We visited her today which pretty much consisted of sitting next to her holding her hand, keeping her comfortable , giving her water, and making sure she was doing all right. We occasionally talked to her but she was pretty much asleep all the time. When she was not asleep, she was staring at the ceiling with a glassy look in her eyes. When she would stare she stared in the same exact spot. We were curious about what or who she was seeing. She really only responds to yes or no questions so we asked her if she was seeing Grandpa Jim. She nodded yes. We then realized that she literally is halfway in this world and halfway in the spirit world speaking with her loved ones which have passed away before her. She is slowly preparing to leave us on this earth and reunite with those in the next life.
This has been such a sad thing to me for a long time even up to earlier today. I knew I would see her again and that death isn't the end, but I didn't realize that we are not the only ones that who want to see her. What about her husband, parents, siblings, cousins, and other good friends who have passed away? How long has it been since they last saw her? They are anticipating the day or hour when they will finally meet with her again.
I guess dying is kinda like going on a long trip or a mission. When you leave your family to go on the mission it is like leaving the pre-mortal life and coming to this earth. When you are done with your mission, it is as if you are done on this earth, or you physically die. When you get off a mission there are so many people at "home" like family waiting for you to return, but the people you met and impacted on your mission want you to stay, but know that you have to leave. They are sad you have to leave even though they have the knowledge that leaving is what's best. Just like on this earth, when people die or get closer to death, we want so bad for them to stay, but there are people waiting for them to come "home" who miss them just as much as we will. When we are through with our mission on this earth, our loved ones who have died will be waiting to embrace us as we come "home."
I know that I will definitely miss my Grandma Joy, but she will be waiting for me when it is my turn to return home.
I am now at somewhat of a peace about this whole death thing because I have now gained more of an understanding of it. When I was sitting at Darcy and Vikki's house with my grandma, I started reading the booklet from what the hospis gives the family to help them better understand the death process.

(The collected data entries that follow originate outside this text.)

(* ===== verification/CryptoTheorems.v ===== *)
(** What encryption at rest promises: secrets come back, under every format and after keys
    were added or retired; a ciphertext moved to another context opens only if the cipher
    itself collides. *)

From Stdlib Require Import Ascii.
From stdpp Require Import base list gmap sets strings numbers pretty.
From S2P Require Import Prelude RustStr Hex ConfigLoader Crypto.

Lemma str_take_drop n s : str_take n s +:+ str_drop n s = s.
Proof.
  revert s. induction n as [|n IH]; intros [|c s]; try done.
  change (String c (str_take n s +:+ str_drop n s) = String c s). by rewrite IH.
Qed.
Lemma str_take_len n s : n ≤ str_len s → str_len (str_take n s) = n.
Proof.
  revert s. induction n as [|n IH]; intros [|c s] Hl; [done..|simpl in Hl; lia|].
  change (S (str_len (str_take n s)) = S n). f_equal. apply IH. simpl in Hl. lia.
Qed.
Lemma str_take_app a b : str_take (str_len a) (a +:+ b) = a.
Proof. induction a as [|c a IH]; [by destruct b|]. exact (f_equal (String c) IH). Qed.
Lemma str_drop_app a b : str_drop (str_len a) (a +:+ b) = b.
Proof. induction a as [|c a IH]; [by destruct b|]. exact IH. Qed.

Lemma str_app_inj_len a b c d : a +:+ b = c +:+ d → str_len b = str_len d → a = c ∧ b = d.
Proof.
  revert c. induction a as [|x a IH]; intros [|y c] Heq Hl.
  - done.
  - change (b = String y c +:+ d) in Heq. rewrite Heq, str_len_app in Hl. simpl in Hl. lia.
  - change (String x a +:+ b = d) in Heq. rewrite <-Heq, str_len_app in Hl. simpl in Hl. lia.
  - injection Heq as -> Heq. by destruct (IH c Heq Hl) as [-> ->].
Qed.

Lemma hex_no_colon bytes : contains_char ":" (Hex.encode bytes) = false.
Proof.
  induction bytes as [|c bytes IH]; [done|]. cbn [Hex.encode contains_char]. rewrite IH, orb_false_r.
  assert (negb (Ascii.eqb (Hex.hex_digit (N_of_ascii c / 16)) ":"
                || Ascii.eqb (Hex.hex_digit (N_of_ascii c mod 16)) ":") = true) as Hc.
  { apply (Hex.forall_ascii (λ c, negb (Ascii.eqb (Hex.hex_digit (N_of_ascii c / 16)) ":"
                || Ascii.eqb (Hex.hex_digit (N_of_ascii c mod 16)) ":"))). vm_compute. reflexivity. }
  by apply negb_true_iff in Hc.
Qed.

Section Theorems.
Context `{Aead}.

(** ** Sealing and opening *)

Lemma seal_hex_ok k nonce aad p h :
  seal_hex k nonce aad p = Ok h ↔
  ∃ ct tag, seal k nonce aad p = Ok (ct, tag) ∧ h = Hex.encode (nonce +:+ ct +:+ tag).
Proof. unfold seal_hex. destruct (seal k nonce aad p) as [[ct tag]|e]; naive_solver. Qed.

(** Opening what was sealed, with whatever associated data. *)
Lemma open_sealed k k' nonce aad aad' p h msg :
  str_len nonce = 12 → seal_hex k nonce aad p = Ok h →
  open_hex k' aad' h msg =
    match seal k nonce aad p with
    | Ok (ct, tag) =>
        match open k' nonce aad' (ct +:+ tag) with Some q => Ok q | None => Err (Decryption msg) end
    | Err e => Err (Decryption msg)
    end.
Proof.
  intros Hn (ct & tag & Hs & ->)%seal_hex_ok. rewrite Hs. unfold open_hex.
  rewrite Hex.decode_encode. simpl. pose proof (seal_tag _ _ _ _ _ _ Hs) as Ht.
  destruct (Nat.ltb_spec (str_len (nonce +:+ ct +:+ tag)) 28) as [Hlt|_].
  { rewrite !str_len_app in Hlt. lia. }
  rewrite <-Hn, str_take_app, str_drop_app. done.
Qed.

Lemma open_seal_hex k nonce aad p h msg :
  str_len nonce = 12 → seal_hex k nonce aad p = Ok h → open_hex k aad h msg = Ok p.
Proof.
  intros Hn Hs. rewrite (open_sealed _ _ _ _ _ _ _ _ Hn Hs). apply seal_hex_ok in Hs as (ct & tag & Hs & _).
  rewrite Hs. rewrite (proj2 (open_iff k nonce aad (ct +:+ tag) p)); [done|eauto].
Qed.

Definition is_utf8 (s : string) : Prop := utf8_error 0 s = None.

Lemma utf8_ok s : is_utf8 s → utf8 s = Ok s.
Proof. unfold is_utf8, utf8, from_utf8. by intros ->. Qed.

(** ** The formats *)

Lemma v2_roundtrip nonce k p aad stored :
  str_len nonce = 12 → is_utf8 p → encrypt_value_v2 nonce k p aad = Ok stored →
  decrypt_value_v2 k stored aad = Ok p.
Proof.
  intros Hn Hu (h & Hs & [= <-])%bind_ok. unfold decrypt_value_v2. rewrite strip_prefix_app.
  rewrite (open_seal_hex _ _ _ _ _ _ Hn Hs). by apply utf8_ok.
Qed.

Context (sha256 : string → string).

(** The ids of a ring are those of its keys. *)
Definition ring_ok (r : DataKeyRing) : Prop :=
  is_Some (keys r !! active_key_id r)
  ∧ ∀ id k, keys r !! id = Some k → id = compute_key_id sha256 k ∧ str_len k = 32.

Lemma ring_id_no_colon r id k : ring_ok r → keys r !! id = Some k → contains_char ":" id = false.
Proof. intros [_ Hr] Hk. destruct (Hr id k Hk) as [-> _]. apply hex_no_colon. Qed.

Lemma v3_shape r nonce p aad stored :
  ring_ok r → encrypt_value_v3 nonce r p aad = Ok stored →
  ∃ dek h, keys r !! active_key_id r = Some dek ∧ seal_hex dek nonce aad p = Ok h
    ∧ stored = ENC_V3_PREFIX +:+ active_key_id r +:+ ":" +:+ h
    ∧ split_once ":" (active_key_id r +:+ ":" +:+ h) = Some (active_key_id r, h).
Proof.
  intros Hr. unfold encrypt_value_v3, active_key. destruct (keys r !! active_key_id r) as [dek|] eqn:Hk; [|done].
  intros (h & Hs & [= <-])%bind_ok. exists dek, h. split_and!; [done..|].
  apply (split_once_app ":"). by eapply ring_id_no_colon.
Qed.

(** Decrypting in a ring that still has the key. *)
Lemma v3_roundtrip r r' nonce p aad stored :
  ring_ok r → keys r ⊆ keys r' → str_len nonce = 12 → is_utf8 p →
  encrypt_value_v3 nonce r p aad = Ok stored → decrypt_value_v3 r' stored aad = Ok p.
Proof.
  intros Hr Hsub Hn Hu (dek & h & Hk & Hs & -> & Hsp)%v3_shape; [|done].
  unfold decrypt_value_v3. rewrite strip_prefix_app, Hsp, (lookup_weaken _ _ _ _ Hk Hsub).
  rewrite (open_seal_hex _ _ _ _ _ _ Hn Hs). by apply utf8_ok.
Qed.

(** ** Secrets *)

(** A later state of the process, or one of another that shares its keys: the master key is
    the same and no data key is gone. *)
Definition keeps_keys (st st' : Crypto) : Prop :=
  MASTER_KEY st' = MASTER_KEY st
  ∧ ∀ r, DATA_KEY_RING st = Some r → ∃ r', DATA_KEY_RING st' = Some r' ∧ keys r ⊆ keys r'.

Definition rings_ok (st : Crypto) : Prop := ∀ r, DATA_KEY_RING st = Some r → ring_ok r.

Lemma encrypt_str_cases nonce st p aad stored :
  rings_ok st → PLAINTEXT_MODE st = false → encrypt_str nonce st p aad = Ok stored →
  (∃ r, DATA_KEY_RING st = Some r ∧ ring_ok r ∧ encrypt_value_v3 nonce r p aad = Ok stored
     ∧ ∃ rest, stored = ENC_V3_PREFIX +:+ rest)
  ∨ (∃ k, DATA_KEY_RING st = None ∧ MASTER_KEY st = Some k ∧ encrypt_value_v2 nonce k p aad = Ok stored
       ∧ ∃ rest, stored = ENC_V2_PREFIX +:+ rest).
Proof.
  intros Hr Hm. unfold encrypt_str, require_master_key. rewrite Hm.
  destruct (DATA_KEY_RING st) as [r|] eqn:Er; intros Hs.
  - left. exists r. split_and!; [done|by apply Hr|done|].
    destruct (v3_shape r nonce p aad stored) as (? & ? & _ & _ & -> & _); [by apply Hr|done|]. by eexists.
  - right. destruct (MASTER_KEY st) as [k|]; [|done]. exists k. split_and!; [done..|].
    change (encrypt_value_v2 nonce k p aad = Ok stored) in Hs.
    apply bind_ok in Hs as (h & _ & [= <-]). by eexists.
Qed.

(** Decryption dispatches on the prefix. *)
Lemma decrypt_str_v3 st rest aad :
  decrypt_str st (ENC_V3_PREFIX +:+ rest) aad =
    match DATA_KEY_RING st with
    | Some r => decrypt_value_v3 r (ENC_V3_PREFIX +:+ rest) aad
    | None => Err NotInitialized
    end.
Proof. unfold decrypt_str. by rewrite starts_with_app. Qed.

Lemma decrypt_str_v2 st rest aad :
  decrypt_str st (ENC_V2_PREFIX +:+ rest) aad =
    (k ← require_master_key st; decrypt_value_v2 k (ENC_V2_PREFIX +:+ rest) aad).
Proof. unfold decrypt_str. rewrite starts_with_app. done. Qed.

Lemma decrypt_encrypted nonce st st' p aad stored :
  rings_ok st → keeps_keys st st' → PLAINTEXT_MODE st = false → str_len nonce = 12 → is_utf8 p →
  encrypt_str nonce st p aad = Ok stored →
  decrypt_str st' stored aad = Ok p ∧ is_encrypted stored = true.
Proof.
  intros Hok [Hm Hk] Hp Hn Hu Hs.
  destruct (encrypt_str_cases _ _ _ _ _ Hok Hp Hs) as [(r & Hr & Hro & Hv & rest & ->)|(k & Hr & Hmk & Hv & rest & ->)].
  - destruct (Hk r Hr) as (r' & Hr' & Hsub). split; [|done]. rewrite decrypt_str_v3, Hr'.
    by apply (v3_roundtrip r r' nonce).
  - split; [|done]. rewrite decrypt_str_v2. unfold require_master_key. rewrite Hm, Hmk. simpl.
    by apply (v2_roundtrip nonce).
Qed.

(** ** Moving a ciphertext *)

(** What opens under other associated data seals to the same bytes there. *)
Lemma relocated k nonce aad aad' p q h msg :
  str_len nonce = 12 → seal_hex k nonce aad p = Ok h →
  (r ← open_hex k aad' h msg; utf8 r) = Ok q → seal k nonce aad' q = seal k nonce aad p.
Proof.
  intros Hn Hs. rewrite (open_sealed _ _ _ _ _ _ _ _ Hn Hs). apply seal_hex_ok in Hs as (ct & tag & Hs & _).
  rewrite Hs. destruct (open k nonce aad' (ct +:+ tag)) as [q'|] eqn:Ho; [|done]. simpl.
  intros Hq. unfold utf8 in Hq. apply map_err_ok, from_utf8_ok in Hq as [_ ->].
  apply open_iff in Ho as (ct' & tag' & Hs' & Heq).
  apply str_app_inj_len in Heq as [-> ->]; [done|].
  by rewrite (seal_tag _ _ _ _ _ _ Hs), (seal_tag _ _ _ _ _ _ Hs').
Qed.

Lemma decrypt_relocated nonce st st' p q aad aad' stored :
  rings_ok st → keeps_keys st st' → PLAINTEXT_MODE st = false → str_len nonce = 12 →
  encrypt_str nonce st p aad = Ok stored → decrypt_str st' stored aad' = Ok q →
  ∃ k, seal k nonce aad' q = seal k nonce aad p ∧ is_ok (seal k nonce aad p) = true.
Proof.
  intros Hok [Hm Hk] Hp Hn Hs Hd.
  destruct (encrypt_str_cases _ _ _ _ _ Hok Hp Hs) as [(r & Hr & Hro & Hv & rest & Hrest)|(k & Hr & Hmk & Hv & rest & Hrest)].
  - destruct (v3_shape r nonce p aad stored Hro Hv) as (dek & h & Hdek & Hh & -> & Hsp).
    destruct (Hk r Hr) as (r' & Hr' & Hsub). rewrite decrypt_str_v3, Hr' in Hd. unfold decrypt_value_v3 in Hd.
    rewrite strip_prefix_app, Hsp, (lookup_weaken _ _ _ _ Hdek Hsub) in Hd.
    exists dek. split; [by eapply relocated|]. apply seal_hex_ok in Hh as (? & ? & -> & _). done.
  - apply bind_ok in Hv as (h & Hh & [= <-]). rewrite decrypt_str_v2 in Hd.
    unfold require_master_key in Hd. rewrite Hm, Hmk in Hd. simpl in Hd. unfold decrypt_value_v2 in Hd.
    rewrite strip_prefix_app in Hd. exists k. split; [by eapply relocated|].
    apply seal_hex_ok in Hh as (? & ? & -> & _). done.
Qed.

(** ** The read path *)

Lemma decode_encrypted st raw aad p :
  is_encrypted raw = true → starts_with ENC_V1_PREFIX raw = false → decrypt_str st raw aad = Ok p →
  decode_db_value st raw aad = Ok (mkEncrypted p raw).
Proof.
  unfold is_encrypted, decode_db_value. intros He H1 Hd. rewrite H1 in He. simpl in He.
  rewrite orb_comm in He. rewrite He, Hd. done.
Qed.

Lemma encrypted_not_v1 nonce st p aad stored :
  rings_ok st → PLAINTEXT_MODE st = false → encrypt_str nonce st p aad = Ok stored →
  starts_with ENC_V1_PREFIX stored = false.
Proof.
  intros Hok Hp Hs. by destruct (encrypt_str_cases _ _ _ _ _ Hok Hp Hs)
    as [(? & _ & _ & _ & rest & ->)|(? & _ & _ & _ & rest & ->)].
Qed.

(** What is decrypted is text. *)
Lemma opened_utf8 k aad h msg q : (p ← open_hex k aad h msg; utf8 p) = Ok q → is_utf8 q.
Proof. intros (p & _ & Hu)%bind_ok. unfold utf8 in Hu. apply map_err_ok, from_utf8_ok in Hu as [Hu ->]. done. Qed.

Lemma decrypt_utf8 st stored aad q : is_utf8 stored → decrypt_str st stored aad = Ok q → is_utf8 q.
Proof.
  intros Hs. unfold decrypt_str. destruct (starts_with ENC_V3_PREFIX stored).
  { destruct (DATA_KEY_RING st) as [r|]; [|done]. unfold decrypt_value_v3.
    destruct (strip_prefix _ _); [|done]. destruct (split_once _ _) as [[id h]|]; [|done].
    destruct (keys r !! id); [|done]. apply opened_utf8. }
  destruct (starts_with ENC_V2_PREFIX stored).
  { intros (k & _ & Hd)%bind_ok. unfold decrypt_value_v2 in Hd. destruct (strip_prefix _ _); [|done].
    by apply opened_utf8 in Hd. }
  destruct (starts_with ENC_V1_PREFIX stored).
  { intros (k & _ & Hd)%bind_ok. unfold decrypt_value_v1_legacy in Hd. destruct (strip_prefix _ _); [|done].
    by apply opened_utf8 in Hd. }
  destruct (_ || _); [|done]. by intros [= <-].
Qed.

Lemma decode_utf8 st raw aad e : is_utf8 raw → decode_db_value st raw aad = Ok e → is_utf8 (plaintext e).
Proof.
  intros Hr. unfold decode_db_value. destruct (_ || _).
  { intros (p & Hd & [= <-])%bind_ok. by eapply decrypt_utf8. }
  destruct (starts_with _ _).
  { intros (p & Hd & [= <-])%bind_ok. by eapply decrypt_utf8. }
  by intros [= <-].
Qed.

(** Reading back what was written for a column. *)
Lemma decode_written nonce st p aad stored :
  rings_ok st → PLAINTEXT_MODE st = false → str_len nonce = 12 → is_utf8 p →
  encrypt_str nonce st p aad = Ok stored → decode_db_value st stored aad = Ok (mkEncrypted p stored).
Proof.
  intros Hok Hp Hn Hu Hs.
  destruct (decrypt_encrypted nonce st st p aad stored) as [Hd He]; try done.
  { split; [done|]. intros r Hr. by exists r. }
  apply decode_encrypted; [done| |done]. by eapply encrypted_not_v1.
Qed.

(** C25: a secret that was encrypted is stored as ciphertext and comes back: from
    [decrypt_str] with the same associated data and from the column it was written for, in
    every later state that kept the keys, whichever of them is active by then. With other
    associated data it opens only if the cipher seals some text to the very same bytes
    there. *)
Theorem secret_roundtrip (nonce : string) (st st' : Crypto) (p aad stored : string) :
  rings_ok st → keeps_keys st st' → PLAINTEXT_MODE st = false → str_len nonce = 12 → is_utf8 p →
  encrypt_str nonce st p aad = Ok stored →
  is_encrypted stored = true
  ∧ decrypt_str st' stored aad = Ok p
  ∧ (∀ column, column_aad st' column = Some aad → try_get st' column stored = Ok (mkEncrypted p stored))
  ∧ (∀ aad' q, decrypt_str st' stored aad' = Ok q →
       ∃ k, seal k nonce aad' q = seal k nonce aad p ∧ is_ok (seal k nonce aad p) = true).
Proof.
  intros Hok Hk Hp Hn Hu Hs. destruct (decrypt_encrypted _ _ _ _ _ _ Hok Hk Hp Hn Hu Hs) as [Hd He].
  split_and!; [done..| |].
  - intros column Hc. unfold try_get. rewrite Hc. apply decode_encrypted; [done| |done].
    by eapply encrypted_not_v1.
  - intros aad' q Hq. by eapply (decrypt_relocated nonce st st').
Qed.

End Theorems.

I wrote a couple things down which have helped me be more at peace about this.
DYING
I am standing upon the seashore. A ship at my side spreads her white sails to the morning breeze and starts for the blue ocean. She is an object of beauty and strength. I stand and watch her until at length she hangs like a speck of white cloud just where the sea and sky come to mingle with eachother.
Then someone at my side says: "There, She is gone!"
"Gone where?"
Gone from my sight. That is all. She is just as large in mast and hull and spar as she was when she left my side and she is just as able to bear the load of living freight to her destined port.
Her diminished size is in me, not in her. And just at the moment when someone at my side says: "There, She is gone!" there are other eyes watching her coming, and other voices ready to take up the glad shout: "here she comes!"
And that is dying
--Henry Van Dyke--
I don't know why this is so comforting to me, but I think it is because it has put it into perspective for me. I definitely love my grandma and definitely cannot promise I will not cry, but I think I will be crying happy tears for her.
I LOVE YOU GRANDMA!

Friday, July 25, 2008

A New Woman!!! contd.





So Here is my new car!!!!! it is awesome and it's name shall be ST. Louie JR. since my other car was old ST. Louie

And my totally freakin awesome new hair do! do do do do da da da!!!! I love it! I was growing my hair out, but then I gave up. . . But it was pretty long, they cut about 7 or 8 inches off!!